[Taxacom] The difference

Richard Pyle deepreef at bishopmuseum.org
Fri Oct 26 16:30:49 CDT 2007

Hi Richard, 

> After 10 years of mulling over the difference between 
> morphological and molecular phylogenetic analysis, and the 
> great disparity between sizes of data sets of each, it 
> finally occurred to me that morphological traits are based on 
> genes, and shared apomorphic morphological traits imply 
> shared apomorphic DNA base sequences. 

I was struck by a similar epiphany several years ago. It may be out of place
to use the word "epiphany" for something so obvious that any high-school
student with a grade of "C" or better in introductory biology should know,
but I think it representes a fundamental cognition of something we all know
to be factually true, but haven't quite itegrated it into our mental
abstraction of biodiversity to the point where it shapes our perspective of
the world around us. I know that sounds largely like gobble-dee-gook, but
there is something real in there about interpreting the world in a new way
after putting an otherwise obvious fact into proper context (I had a similar
experience late one night the first time I saw the moon as a 3-dimentional
object floating in space, rather than a big disk).

In any case, the equally obvious (and equally underappreciated) logical
conclusion in the case of morphology/molecules is that absolutely everything
that is phylogentically informative about morphology exists somewhere in the
genome.  Most of us don't think this way on a day-to-day basis, because we
still live in a world where what we understand about the information
contained within the genetic code of an organism is VASTLY less than what we
do not understand about it.  The exciting thing to me is that, within my
lifetime, we may very-well cross the threshold of understanding about
genomics/proteinomics/etc.  -- at which point the connection between
genotype and phenotype will be better understood.

For the time being, though I think it is indeed helpful to think of
morphology as a course surrogate to the underlying genetic information that
lies behind.


> Can we come up with some average or standard value of 
> expected shared DNA bases per shared morphological trait? 

I don't think there's a practical way to quantitatively build this
connection. Too many variables, too much variation, and above all, too much
we simply don't understand yet.


> Even if we can't, it is clear that morphological data is 
> given short shrift when combined on an even basis with 
> molecular data, and therefore morphological and molecular 
> data sets should always be evaluated separately.
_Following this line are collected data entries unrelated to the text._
(** Signature records that are in the buffer parse, unless a recovery
    byte is too large for [+ 27] in [uint8]. *)
Lemma parseSignatures_loop_succeeds (n : nat) (start : N) (data : list byte) :
  start + 66 * N.of_nat n < 2 ^ 256 →
  start + 66 * N.of_nat n <= blength data →
  (∀ i : nat, (i < n)%nat →
     ∃ v0, toUint8 data (start + 66 * N.of_nat i + 65) = Ok v0 ∧ v0 <= 228) →
  ∃ sigs, parseSignatures_loop n start data = Ok sigs.
Proof.
  revert start. induction n as [|n IH]; intros start Hsize Hin Hrec; [by eexists|].
  cbn [parseSignatures_loop].
  destruct (Hrec 0%nat ltac:(lia)) as (v0 & Hv0 & Hle).
  replace (start + 66 * N.of_nat 0 + 65) with (start + 1 + 32 + 32) in Hv0 by lia.
  run_reads.
  unfold toUint8 in Hv0. rewrite toUint_eq in Hv0 by lia.
  injection Hv0 as Hv0. rewrite Hv0.
  rewrite (checked_add_eq 8) by (change (2 ^ 8) with 256; lia).
  run_reads.
  destruct (IH (start + 1 + 32 + 32 + 1)) as [rest ->]; [lia | lia | | by eexists].
  intros i Hi. destruct (Hrec (S i) ltac:(lia)) as (v & Hv & Hvle).
  exists v. split; [|done].
  by replace (start + 1 + 32 + 32 + 1 + 66 * N.of_nat i + 65)
    with (start + 66 * N.of_nat (S i) + 65) by lia.
Qed.

Section Acceptance_V1.
Variable keccak256 : list byte → N.

(** X20: on a buffer of fewer than 2^256 bytes [parseVM] returns exactly
    when the first byte is 1, the buffer holds the [n] signature records
    announced at offset 5 and at least 51 bytes behind them, and no
    recovery byte exceeds 228. In particular it rejects every buffer
    shorter than 57 bytes. *)
Theorem parseVM_accepts_iff (encodedVM : list byte) :
  blength encodedVM < 2 ^ 256 →
  (∃ vm, parseVM keccak256 encodedVM = Ok vm)
  ↔ ∃ n, toUint8 encodedVM 0 = Ok 1
         ∧ toUint8 encodedVM 5 = Ok n
         ∧ 57 + 66 * n <= blength encodedVM
         ∧ ∀ i : nat, N.of_nat i < n →
             ∃ v0, toUint8 encodedVM (6 + 66 * N.of_nat i + 65) = Ok v0
                   ∧ v0 <= 228.
Proof.
  intros Hsize. split.
  - intros [vm Hvm].
    pose proof (parseVM_version keccak256 _ _ Hvm) as Hv0.
    destruct (parseVM_Ok_inv keccak256 _ _ Hvm) as (_ & _ & Hn & Hsigs & _ & Hobs).
    apply parseObservation_Ok_inv in Hobs as (Hlen & Hin & _).
    unfold parseSignatures in Hsigs.
    apply parseSignatures_loop_Ok_inv in Hsigs as [_ Hlayout].
    exists (N.of_nat (length (vm_signatures vm))).
    split; [done|]. split; [done|]. split; [lia|].
    intros i Hi.
    destruct (lookup_lt_is_Some_2 (vm_signatures vm) i ltac:(lia)) as [sig Hsig].
    destruct (Hlayout i sig Hsig) as (_ & _ & _ & _ & Hv & Hrange & _).
    exists (sig_v sig - 27). split; [done | lia].
  - intros (n & Hv0 & Hn & Hlen & Hrec).
    destruct (parseSignatures_loop_succeeds (N.to_nat n) 6 encodedVM)
      as [sigs Hsigs]; [lia | lia | intros i Hi; apply Hrec; lia |].
    assert (Hn256 : n < 256).
    { apply toUint_bound in Hn. by change (256 ^ 1) with 256 in Hn. }
    unfold parseVM. rewrite Hv0, bind_Ok_l.
    rewrite checked_add_eq by lia. rewrite bind_Ok_l.
    change (0 + 1) with 1. cbn [N.eqb Pos.eqb require]. rewrite bind_Ok_l.
    unfold toUint32. rewrite toUint_eq by lia. rewrite bind_Ok_l.
    rewrite checked_add_eq by lia. rewrite bind_Ok_l.
    change (1 + 4) with 5. rewrite Hn, bind_Ok_l.
    rewrite checked_add_eq by lia. rewrite bind_Ok_l.
    change (5 + 1) with 6. unfold parseSignatures. rewrite Hsigs, bind_Ok_l.
    rewrite checked_mul_eq by lia. rewrite bind_Ok_l.
    rewrite checked_add_eq by lia. rewrite bind_Ok_l.
    rewrite checked_sub_eq by lia. rewrite bind_Ok_l.
    rewrite slice_eq by lia. rewrite !bind_Ok_l.
    rewrite parseObservation_eq by lia. rewrite bind_Ok_l.
    by eexists.
Qed.
End Acceptance_V1.

(** ** Closed instances of the further properties *)

(** X1 on four guardians: three signatures are needed and can be had. *)
Lemma quorum_two_thirds_witness : quorum 4 = Ok 3 ∧ 3 <= 4.
Proof.
  pose proof (quorum_two_thirds 4) as H.
  change (quorum 4) with (@Ok N 3) in H.
  destruct H as (_ & _ & _ & H).
  split; [reflexivity|]. apply H. discriminate.
Defined.

(** X2 on one valid signature. *)
Lemma verifySignatures_accepts_iff_witness :
  Forall (individually_valid sample_ecrecover 1 one_guardian) [good_sig]
  ∧ Sorted N.lt (sig_guardianIndex <$> [good_sig])
  ∧ verifySignatures sample_ecrecover 1 [good_sig] one_guardian
    = Ok (true, ""%string).
Proof.
  assert (Hall : Forall (individually_valid sample_ecrecover 1 one_guardian)
                   [good_sig]) by (constructor; [reflexivity | constructor]).
  assert (Hs : Sorted N.lt (sig_guardianIndex <$> [good_sig]))
    by (repeat constructor).
  split; [exact Hall|]. split; [exact Hs|].
  apply (proj2 (verifySignatures_accepts_iff sample_ecrecover 1 [good_sig]
                  one_guardian ""%string)).
  split; [reflexivity|]. split; [exact Hall | exact Hs].
Defined.

(** X3 on one valid signature. *)
Lemma verifySignatures_distinct_guardians_witness :
  verifySignatures sample_ecrecover 1 [good_sig] one_guardian = Ok (true, ""%string)
  ∧ NoDup (sig_guardianIndex <$> [good_sig])
  ∧ (length [good_sig] <= length (keys one_guardian))%nat.
Proof.
  split; [reflexivity|].
  destruct (verifySignatures_distinct_guardians sample_ecrecover 1 [good_sig]
              one_guardian ""%string eq_refl) as (Hnd & _ & Hlen).
  split; [exact Hnd | exact Hlen].
Defined.

(** X4 on the one-guardian set and its one valid signature. *)
Lemma verifyHeader_accepts_iff_witness :
  verifiedHashCached (guardian_state [44]) 1 = false
  ∧ verifyHeader sample_ecrecover (guardian_state [44]) (header_of 0 [good_sig] 1)
    = Ok (true, ""%string)
  ∧ keys (getGuardianSet (guardian_state [44]) 0) ≠ [].
Proof.
  split; [reflexivity|]. split; [reflexivity|].
  exact (proj1 (proj2 (proj1 (verifyHeader_accepts_iff sample_ecrecover
                                (guardian_state [44]) (header_of 0 [good_sig] 1)
                                ""%string eq_refl) eq_refl))).
Defined.

(** X5 on the one-guardian set and its one valid signature. *)
Lemma verifyHeader_supermajority_witness :
  verifiedHashCached (guardian_state [44]) 1 = false
  ∧ verifyHeader sample_ecrecover (guardian_state [44]) (header_of 0 [good_sig] 1)
    = Ok (true, ""%string)
  ∧ (2 * length (keys (getGuardianSet (guardian_state [44%N]) 0%N))
     < 3 * length [good_sig])%nat.
Proof.
  split; [reflexivity|]. split; [reflexivity|].
  exact (proj1 (verifyHeader_supermajority sample_ecrecover (guardian_state [44])
                  (header_of 0 [good_sig] 1) ""%string eq_refl eq_refl)).
Defined.

(** X6 on the guardian-set index 3, which [empty_state] does not know. *)
Lemma verifyHeader_unknown_guardian_set_witness :
  guardianSets empty_state !! 3 = None
  ∧ verifiedHashCached empty_state 1 = false
  ∧ verifyHeader sample_ecrecover empty_state (header_of 3 [good_sig] 1)
    = Ok (false, "invalid guardian set"%string).
Proof.
  split; [reflexivity|]. split; [reflexivity|].
  exact (verifyHeader_unknown_guardian_set sample_ecrecover empty_state
           (header_of 3 [good_sig] 1) eq_refl eq_refl).
Defined.

(** X8 on [batch_buffer]. *)
Lemma parseAndVerifyVM2_frame_witness :
  parseAndVerifyVM2 sample_keccak256 sample_ecrecover empty_state batch_buffer
  = Ok (batch_message, false, "invalid guardian set"%string, batch_state)
  ∧ verifyBatchHeader sample_ecrecover empty_state (vm2_header batch_message)
    = Ok (false, "invalid guardian set"%string)
  ∧ verifiedHashCached batch_state 5 = verifiedHashCached empty_state 5.
Proof.
  assert (H : parseAndVerifyVM2 sample_keccak256 sample_ecrecover empty_state
                batch_buffer
              = Ok (batch_message, false, "invalid guardian set"%string, batch_state))
    by (vm_compute; reflexivity).
  destruct (parseAndVerifyVM2_frame sample_keccak256 sample_ecrecover _ _ _ _ _ _ H)
    as (_ & Hv & _ & _ & _ & Hother).
  split; [exact H|]. split; [exact Hv|].
  apply Hother. intros Hin.
  apply list_elem_of_singleton in Hin. vm_compute in Hin. discriminate Hin.
Defined.

(** X9 on [batch_buffer] and a V3 message with the hash of the batch. *)
Lemma batch_then_wipe_witness :
  parseAndVerifyVM2 sample_keccak256 sample_ecrecover empty_state batch_buffer
  = Ok (batch_message, false, "invalid guardian set"%string, batch_state)
  ∧ verifyVM3 (wipeBatchCache (vm2_header batch_message) batch_state)
      {| vm3_version := 3; vm3_observation := emptyObservation;
         vm3_hash := be_combine (bytes_of (1 :: repeat 170 31)) |}
    = Ok (false, "Could not find hash in cache"%string).
Proof.
  assert (H : parseAndVerifyVM2 sample_keccak256 sample_ecrecover empty_state
                batch_buffer
              = Ok (batch_message, false, "invalid guardian set"%string, batch_state))
    by (vm_compute; reflexivity).
  split; [exact H|].
  apply (proj1 (batch_then_wipe sample_keccak256 sample_ecrecover _ _ _ _ _ _ H)).
  cbn. left.
Defined.

(** X10 on the body of [v1_buffer], at offset 72. *)
Lemma parseObservation_decodes_witness :
  parseObservation 72 53 v1_buffer = Ok v1_observation
  ∧ 51 <= 53 ∧ 72 + 53 <= blength v1_buffer.
Proof.
  assert (H : parseObservation 72 53 v1_buffer = Ok v1_observation)
    by (vm_compute; reflexivity).
  destruct (parseObservation_decodes 72 53 v1_buffer v1_observation H)
    as (H1 & H2 & _).
  split; [exact H|]. split; [exact H1 | exact H2].
Defined.

(** X11 on the body of [v1_buffer]. *)
Lemma parseObservation_succeeds_iff_witness :
  blength v1_buffer < 2 ^ 256
  ∧ 51 <= 53 ∧ 72 + 53 <= blength v1_buffer
  ∧ ∃ o, parseObservation 72 53 v1_buffer = Ok o.
Proof.
  assert (Hsize : blength v1_buffer < 2 ^ 256) by reflexivity.
  assert (Hlen : 51 <= 53) by (vm_compute; discriminate).
  assert (Hin : 72 + 53 <= blength v1_buffer) by (vm_compute; discriminate).
  split; [exact Hsize|]. split; [exact Hlen|]. split; [exact Hin|].
  exact (proj2 (parseObservation_succeeds_iff 72 53 v1_buffer Hsize) (conj Hlen Hin)).
Defined.

(** X12 on the body of [v1_buffer]. *)
Lemma parseObservation_fields_in_range_witness :
  parseObservation 72 53 v1_buffer = Ok v1_observation
  ∧ obs_sequence v1_observation < 2 ^ 64
  ∧ blength (obs_payload v1_observation) = 53 - 51.
Proof.
  assert (H : parseObservation 72 53 v1_buffer = Ok v1_observation)
    by (vm_compute; reflexivity).
  destruct (parseObservation_fields_in_range 72 53 v1_buffer v1_observation H)
    as (_ & _ & _ & _ & Hs & _ & Hp).
  split; [exact H|]. split; [exact Hs | exact Hp].
Defined.

(** X13 on the body of [v1_buffer], announced as ten bytes. *)
Lemma parseObservation_short_length_witness :
  blength v1_buffer < 2 ^ 256
  ∧ 72 + 51 <= blength v1_buffer
  ∧ 10 < 51
  ∧ parseObservation 72 10 v1_buffer
    = Err (Reverted "Insufficient observation length").
Proof.
  assert (Hsize : blength v1_buffer < 2 ^ 256) by reflexivity.
  assert (Hin : 72 + 51 <= blength v1_buffer) by (vm_compute; discriminate).
  assert (Hlen : 10 < 51) by reflexivity.
  split; [exact Hsize|]. split; [exact Hin|]. split; [exact Hlen|].
  exact (parseObservation_short_length 72 10 v1_buffer Hsize Hin Hlen).
Defined.

(** X14 on the one signature record of [v1_buffer]. *)
Lemma parseSignatures_layout_witness :
  parseSignatures 6 1 v1_buffer = Ok (vm_signatures v1_message)
  ∧ N.of_nat (length (vm_signatures v1_message)) = 1.
Proof.
  assert (H : parseSignatures 6 1 v1_buffer = Ok (vm_signatures v1_message))
    by (vm_compute; reflexivity).
  split; [exact H|].
  exact (proj1 (parseSignatures_layout 6 1 v1_buffer _ H)).
Defined.

(** X15 on [v1_buffer]. *)
Lemma parseVM_layout_witness :
  parseVM sample_keccak256 v1_buffer = Ok v1_message
  ∧ toUint8 v1_buffer 5 = Ok (N.of_nat (length (vm_signatures v1_message))).
Proof.
  assert (H : parseVM sample_keccak256 v1_buffer = Ok v1_message)
    by (vm_compute; reflexivity).
  destruct (parseVM_layout sample_keccak256 v1_buffer v1_message H)
    as (_ & _ & _ & Hn & _).
  split; [exact H | exact Hn].
Defined.

(** X16 on [v1_buffer] and [v1_buffer_other], which share the body. *)
Lemma parseVM_body_determines_witness :
  parseVM sample_keccak256 v1_buffer = Ok v1_message
  ∧ parseVM sample_keccak256 v1_buffer_other = Ok v1_message_other
  ∧ vm_hash v1_message = vm_hash v1_message_other
  ∧ observation_of_VM v1_message = observation_of_VM v1_message_other.
Proof.
  assert (H1 : parseVM sample_keccak256 v1_buffer = Ok v1_message)
    by (vm_compute; reflexivity).
  assert (H2 : parseVM sample_keccak256 v1_buffer_other = Ok v1_message_other)
    by (vm_compute; reflexivity).
  split; [exact H1|]. split; [exact H2|].
  apply (parseVM_body_determines sample_keccak256 _ _ _ _ H1 H2).
  vm_compute. reflexivity.
Defined.

(** X17 on [batch_buffer]. *)
Lemma parseVM2_limits_witness :
  parseVM2 sample_keccak256 batch_buffer = Ok batch_message
  ∧ N.of_nat (length (bh_hashes (vm2_header batch_message))) <= 7.
Proof.
  assert (H : parseVM2 sample_keccak256 batch_buffer = Ok batch_message)
    by (vm_compute; reflexivity).
  destruct (parseVM2_limits sample_keccak256 batch_buffer batch_message H)
    as (_ & _ & Hh & _).
  split; [exact H | exact Hh].
Defined.

(** X18 on [batch_buffer], of 39 bytes. *)
Lemma parseVM2_observations_need_long_buffer_witness :
  blength batch_buffer <= 2 ^ 24
  ∧ parseVM2 sample_keccak256 batch_buffer = Ok batch_message
  ∧ vm2_observations batch_message = [].
Proof.
  assert (Hshort : blength batch_buffer <= 2 ^ 24) by (vm_compute; discriminate).
  assert (H : parseVM2 sample_keccak256 batch_buffer = Ok batch_message)
    by (vm_compute; reflexivity).
  split; [exact Hshort|]. split; [exact H|].
  exact (parseVM2_observations_need_long_buffer sample_keccak256 _ _ Hshort H).
Defined.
I do wholeheartedly agree with this point, and I believe it's silly to
assign equal weight to an apomorphic DNA substitution as to an apomorphic
morphological character.  In most cases, I think, the morphological
apomorphy should be seen as a surrogate for what could end up being hundreds
of substitutions spread across dozens of genes (in any case, likely
representative of much more than one DNA substitution).  Of course, this
needs to be balanced against those cases where the DNA substitution should
count for *more* than a morphological character (i.e., in cases where the
character is not phylogenetically informative -- e.g. when the purported
morphological "apomorphy" is a response to environmental factors, or a
function of ontological development, etc.).